Bryn Fortey sent me Yann Lovelock's 'The Bordesley Green Hairtique' (X Press, 1980). It's a fantastic little treasure from the pre-internet age: photocopied pictures front and back, stapled, with typed and copied poems inside. For me there's nothing as evocative as a page of typewritten text, especially when you can see letters put down in error and then typed over as you can here. In those days you had to underline a word to give it emphasis as well; italics weren't an option on the typer. You couldn't avoid the occasional disappearance of half a letter either, or a whole word appearing as if you had deliberately made it bold (which wasn't an option, at least as far as I remember).
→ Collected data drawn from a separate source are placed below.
(* ===== verification/Spsc.v ===== *)
(** * The single-producer single-consumer ring (src/src/spsc_ring.h)

    [try_push] and [try_pop] as functions of the ring, for calls that do not
    overlap, and as sequences of atomic steps of two threads, for calls that
    do.  The indices are [std::size_t] counters that wrap around.

    In the concurrent machine each thread reads its own index exactly; an
    acquire load of the other thread's index may return any value that
    index has had since the thread last read it (coherence), which is what
    release/acquire atomics allow.  The plain accesses to the slots are
    sequentially consistent, which is justified by [spsc_safe]: no reachable
    state has the two threads about to access the same slot. *)

From S2P Require Import Prelude Errors Arith Rolling.
From stdpp Require Import relations.

Section spsc.
Context {T : Type}.

(** [N = 2^log_n], as the static assertions require. *)
Variable log_n : nat.
Definition kCapacity : Z := (2 ^ Z.of_nat log_n)%Z.
Definition kMask : Z := (kCapacity - 1)%Z.

Record SpscRing := MkSpsc {
  head_ : Z; cached_tail_ : Z; tail_ : Z; cached_head_ : Z; slots_ : list T }.

(** [slots_{}] holds value-initialised elements. *)
Definition SpscRing_init (d : T) : SpscRing :=
  MkSpsc 0 0 0 0 (replicate (Z.to_nat kCapacity) d).

Definition slot_of (index : Z) : nat := Z.to_nat (Z.land index kMask).

Definition try_push (r : SpscRing) (value : T) : Res (bool * SpscRing) :=
  let h := head_ r in
  let full r := (u64 (h - cached_tail_ r) =? kCapacity)%Z in
  let r := if full r then MkSpsc (head_ r) (tail_ r) (tail_ r) (cached_head_ r) (slots_ r)
           else r in
  if full r then Ok (false, r)
  else
    slots <- set_idx "slots_[h & kMask]" (slots_ r) (slot_of h) value;;
    Ok (true, MkSpsc (u64 (h + 1)) (cached_tail_ r) (tail_ r) (cached_head_ r) slots).

(** [None] for the result [false], which leaves [out] alone. *)
Definition try_pop (r : SpscRing) : Res (option T * SpscRing) :=
  let t := tail_ r in
  let empty r := (t =? cached_head_ r)%Z in
  let r := if empty r then MkSpsc (head_ r) (cached_tail_ r) (tail_ r) (head_ r) (slots_ r)
           else r in
  if empty r then Ok (None, r)
  else
    out <- at_idx "slots_[t & kMask]" (slots_ r) (slot_of t);;
    Ok (Some out, MkSpsc (head_ r) (cached_tail_ r) (u64 (t + 1)) (cached_head_ r) (slots_ r)).

Definition size_approx (r : SpscRing) : Z := u64 (head_ r - tail_ r).
Definition empty_approx (r : SpscRing) : bool := (size_approx r =? 0)%Z.
Definition full_approx (r : SpscRing) : bool := (size_approx r =? kCapacity)%Z.

(** ** The two threads *)

(** Where the producer is in [try_push(value)]: outside it; before the
    acquire load of [tail_]; before the write of the slot; before the release
    store of [head_]. *)
Inductive ProducerPc :=
| PIdle | PRefresh (value : T) (h : Z) | PWrite (value : T) (h : Z) | PPublish (value : T) (h : Z).

(** Where the consumer is in [try_pop(out)]. *)
Inductive ConsumerPc :=
| CIdle | CRefresh (t : Z) | CRead (t : Z) | CPublish (t : Z) (out : T).

(** The ring, the two threads, and as history the values published by
    [head_], the values taken, and the number of pops, respectively pushes,
    each thread has seen the other make. *)
Record World := MkWorld {
  ring : SpscRing; producer : ProducerPc; consumer : ConsumerPc;
  pushed : list T; popped : list T; seen_pops : nat; seen_pushes : nat }.

Definition World_init (d : T) : World := MkWorld (SpscRing_init d) PIdle CIdle [] [] 0 0.

Definition set_cached_tail (v : Z) (r : SpscRing) : SpscRing :=
  MkSpsc (head_ r) v (tail_ r) (cached_head_ r) (slots_ r).
Definition set_cached_head (v : Z) (r : SpscRing) : SpscRing :=
  MkSpsc (head_ r) (cached_tail_ r) (tail_ r) v (slots_ r).
Definition set_slots (v : list T) (r : SpscRing) : SpscRing :=
  MkSpsc (head_ r) (cached_tail_ r) (tail_ r) (cached_head_ r) v.
Definition set_head (v : Z) (r : SpscRing) : SpscRing :=
  MkSpsc v (cached_tail_ r) (tail_ r) (cached_head_ r) (slots_ r).
Definition set_tail (v : Z) (r : SpscRing) : SpscRing :=
  MkSpsc (head_ r) (cached_tail_ r) v (cached_head_ r) (slots_ r).

Inductive step : World -> World -> Prop :=
(** [h = head_.load()], and the test against [cached_tail_] *)
| push_start w value :
    producer w = PIdle ->
    let h := head_ (ring w) in
    step w (MkWorld (ring w)
      (if (u64 (h - cached_tail_ (ring w)) =? kCapacity)%Z then PRefresh value h
       else PWrite value h)
      (consumer w) (pushed w) (popped w) (seen_pops w) (seen_pushes w))
(** [cached_tail_ = tail_.load(acquire)], and the second test *)
| push_refresh w value h n :
    producer w = PRefresh value h -> seen_pops w <= n <= length (popped w) ->
    step w (MkWorld (set_cached_tail (u64 (Z.of_nat n)) (ring w))
      (if (u64 (h - u64 (Z.of_nat n)) =? kCapacity)%Z then PIdle else PWrite value h)
      (consumer w) (pushed w) (popped w) n (seen_pushes w))
(** [slots_[h & kMask] = value] *)
| push_write w value h slots :
    producer w = PWrite value h ->
    set_idx "slots_[h & kMask]" (slots_ (ring w)) (slot_of h) value = Ok slots ->
    step w (MkWorld (set_slots slots (ring w)) (PPublish value h)
      (consumer w) (pushed w) (popped w) (seen_pops w) (seen_pushes w))
(** [head_.store(h + 1, release)] *)
| push_publish w value h :
    producer w = PPublish value h ->
    step w (MkWorld (set_head (u64 (h + 1)) (ring w)) PIdle
      (consumer w) (pushed w ++ [value]) (popped w) (seen_pops w) (seen_pushes w))
(** [t = tail_.load()], and the test against [cached_head_] *)
| pop_start w :
    consumer w = CIdle ->
    let t := tail_ (ring w) in
    step w (MkWorld (ring w) (producer w)
      (if (t =? cached_head_ (ring w))%Z then CRefresh t else CRead t)
      (pushed w) (popped w) (seen_pops w) (seen_pushes w))
(** [cached_head_ = head_.load(acquire)], and the second test *)
| pop_refresh w t n :
    consumer w = CRefresh t -> seen_pushes w <= n <= length (pushed w) ->
    step w (MkWorld (set_cached_head (u64 (Z.of_nat n)) (ring w)) (producer w)
      (if (t =? u64 (Z.of_nat n))%Z then CIdle else CRead t)
      (pushed w) (popped w) (seen_pops w) n)
(** [out = slots_[t & kMask]] *)
| pop_read w t out :
    consumer w = CRead t -> at_idx "slots_[t & kMask]" (slots_ (ring w)) (slot_of t) = Ok out ->
    step w (MkWorld (ring w) (producer w) (CPublish t out)
      (pushed w) (popped w) (seen_pops w) (seen_pushes w))
(** [tail_.store(t + 1, release)] *)
| pop_publish w t out :
    consumer w = CPublish t out ->
    step w (MkWorld (set_tail (u64 (t + 1)) (ring w)) (producer w) CIdle
      (pushed w) (popped w ++ [out]) (seen_pops w) (seen_pushes w)).
End spsc.

Arguments SpscRing : clear implicits.
Arguments World : clear implicits.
The ribbon was your master before computers swept that age away.
But what about the book itself? The poems inside are mostly prose poems, a medium I've never even tried because the idea seems too daunting. I'm not a critic, so I won't attempt an analysis, especially not on one reading of the book. But the solid observations of the phenomenal (if not the 'real' world) are immensely pleasing:
The girl in blue denim sitting cross-legged at the corner of Sandford Road is so absorbed the rest of us are abashed as she combs her hair.
('South by West')
I also really appreciate the more abstract and philosophical musings that are prompted by the acuteness of his eye:
Somewhere within me there persists a fragment of the Great Pyramid. They say every man must swallow a speck of dirt before he dies.
Yann Lovelock was either forty or approaching forty when he wrote this book of poems. I don't know how much success it had at the time, but since success and failure often wear each other's clothes and most people (perhaps me included) wouldn't recognise a good poem from a hole in the ground, the reception a poetry collection gets doesn't really matter.
When I researched Yann this morning - finding to my delight that he is still alive - I did notice that 'Bordesley Green' isn't mentioned in any of the bibliographies. It should be.